Seçim öncesi olduğu gibi aşırı ve ölçüsüz şekilde yapılan kamu harcamalarının maliyeti yurttaşlar tarafından maalesef algılanamamakta. İktidar tarafından sırf oya dönüşmesi adına yapılan bu tür bol keseden harcamaların artması, hem israfa hem de ciddi anlamda verimsizliğe neden olmaktadır.

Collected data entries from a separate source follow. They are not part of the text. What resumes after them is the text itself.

(** * sensitive-analysis: chunker, validator, deduper and workflow

    A shallow embedding of the TypeScript sources of the sensitive-analysis
    pipeline (analyze/chunker.ts, analyze/validator.ts, analyze/deduper.ts,
    analyze/identifier.ts, analyze/workflow.ts, analyze/index.ts) together
    with the properties the specification states about them.

    Conventions.
    - A JavaScript string is the list of its UTF-16 code units ([jsstring]);
      [length], [slice], [includes], [replace] and [===] act on code units.
    - A JavaScript number that the code treats as a possibly fractional
      quantity (option values, confidences) is a rational [Q]; NaN and the
      infinities are outside the model.  Indices and lengths are [Z].
    - A [throw] is the [Throw] result carrying the error message.
    - A [while] loop is run on fuel: [None] means the fuel ran out. *)

From stdpp Require Import base option list sorting gmap.
From Stdlib Require Import ZArith QArith Qround Qminmax Lia.
From Stdlib Require Import Ascii.
From Stdlib Require String DecimalString DecimalZ.
Import String.StringSyntax.
Delimit Scope string_scope with string.
Import ListNotations.

Open Scope Z_scope.

(** ** JavaScript strings *)

Module Js.

Definition jsstring := list N.

(** String literals of the sources, as code units. *)
Definition str (s : String.string) : jsstring :=
  List.map N_of_ascii (String.list_ascii_of_string s).
Arguments str s%_string.

Definition len (s : jsstring) : Z := Z.of_nat (length s).

Definition streq (a b : jsstring) : bool := bool_decide (a = b).

(** [String.prototype.slice(start, end)] on integer arguments: negative
    arguments count from the end, both are clamped to the string. *)
Definition slice (s : jsstring) (start end_ : Z) : jsstring :=
  let from := if start <? 0 then Z.max (len s + start) 0 else Z.min start (len s) in
  let to := if end_ <? 0 then Z.max (len s + end_) 0 else Z.min end_ (len s) in
  take (Z.to_nat (to - from)) (drop (Z.to_nat from) s).

(** [s.includes(c)] for a one-character needle. *)
Definition includes (s : jsstring) (c : N) : bool :=
  existsb (N.eqb c) s.

(** [xs.join(sep)]. *)
Fixpoint join (sep : jsstring) (xs : list jsstring) : jsstring :=
  match xs with
  | [] => []
  | [x] => x
  | x :: rest => x ++ sep ++ join sep rest
  end.

(** Decimal rendering of an integer inside a template literal. *)
Definition ofZ (z : Z) : jsstring := str (DecimalString.NilEmpty.string_of_int (Z.to_int z)).
Definition ofNat (n : nat) : jsstring := ofZ (Z.of_nat n).

(** [WhiteSpace] and [LineTerminator] code units, the ones [trim] strips. *)
Definition isWhiteSpace (c : N) : bool :=
  existsb (N.eqb c)
    [9; 10; 11; 12; 13; 32; 160; 5760; 8192; 8193; 8194; 8195; 8196; 8197;
     8198; 8199; 8200; 8201; 8202; 8232; 8233; 8239; 8287; 12288; 65279]%N.

Fixpoint trimStart (s : jsstring) : jsstring :=
  match s with
  | c :: rest => if isWhiteSpace c then trimStart rest else s
  | [] => []
  end.

Definition trimEnd (s : jsstring) : jsstring := rev (trimStart (rev s)).

Definition trim (s : jsstring) : jsstring := trimEnd (trimStart s).

(** Results of code that may throw; the payload of [Throw] is
    [error.message]. *)
Inductive Result (A : Type) : Type :=
| Ok (a : A)
| Throw (message : jsstring).
Arguments Ok {A} a.
Arguments Throw {A} message.

Definition bind {A B} (r : Result A) (k : A -> Result B) : Result B :=
  match r with
  | Ok a => k a
  | Throw m => Throw m
  end.

End Js.

Import Js.

(** ** types.ts *)

(** [AnalysisTypeEnum] is a string enum: at run time a value of that type is a
    string, and callers do hand in strings outside the four members
    (['UNKNOWN' as AnalysisTypeEnum]). *)
Definition AnalysisTypeEnum := jsstring.
Definition UNSTRUCTURED : AnalysisTypeEnum := str "UNSTRUCTURED".
Definition SPREADSHEET : AnalysisTypeEnum := str "SPREADSHEET".
Definition JSON : AnalysisTypeEnum := str "JSON".
Definition CSV : AnalysisTypeEnum := str "CSV".

Definition inEnum (t : AnalysisTypeEnum) : bool :=
  streq t UNSTRUCTURED || streq t CSV || streq t JSON || streq t SPREADSHEET.

Record ChunkData := mkChunk {
  id : jsstring;
  text : jsstring;
  offset : Z;
  analysisType : AnalysisTypeEnum
}.

(** [Required<ChunkingOptions>]. *)
Record ChunkingOptions := mkOptions {
  chunkSize : Q;
  overlap : Q;
  columnChunkSize : Q
}.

Ve bu durum her seçim sonrası olduğu gibi devleti bir enkaza dönüştürmektedir.  

Doğal gazın beleş olması, bayram ikramiyesinin artırılması gibi kamu harcama artışlarından vatandaşlar o an fazlasıyla memnun olmakta. Ancak bol keseden yapılan kamu harcamalarının yaratacağı bütçe açığını kapatmak için borçlanmavergi artışı, yeni vergiler ve/veya para basma gibi yöntemlerin yaratacağı enflasyon gibi kronik sorunların farkına varılmaması ise çok daha başka bir sorundur. Literatürde buna mali aldanma adı verilir. İşte seçim arifesinde verilen vaatlerin aşırı ve ölçüsüzlüğü mali aldanmaya iyi bir örnektir.

Seçim arifelerinde bol keseden yapılan harcamaların yaratacağı olumsuz resmin en önemli aktörlerinden biri yurttaşlar ve bu konuda gösterdikleri davranışlarıdır.

İnsanımız vaat yoluyla kendilerine sunulan bu mal ve hizmetlerin maliyeti hakkında fikir sahibi olmamaları nedeniyle bu mal ve hizmetlerden çok daha fazla talep ederler.

Ve maalesef devlet idaresi de bunu oya dönüştürmek için bu taleplere karşılık vererek tüm yurttaşların katlanacağı ortalama maliyeti de artırmaktadır. Ayrıca bu durum çok yakın gelecekte her bireyin üzerine düşen vergi yükünün hissedilir şekilde artmasına da neden olacaktır.

Böylece iktidarlar oylarını artırma uğruna bu tarz mal ve hizmetin miktarını artırma yoluna gidecek ve bir anda yurttaşlar kendilerini yüksek vergi yükü içinde bulacaklardır.

Ezcümle bu yazıdaki açıklamalardan sonra “seçimden sonra hayat var mı?” sorusuna cevap bulmak çok da zor olmasa gerek.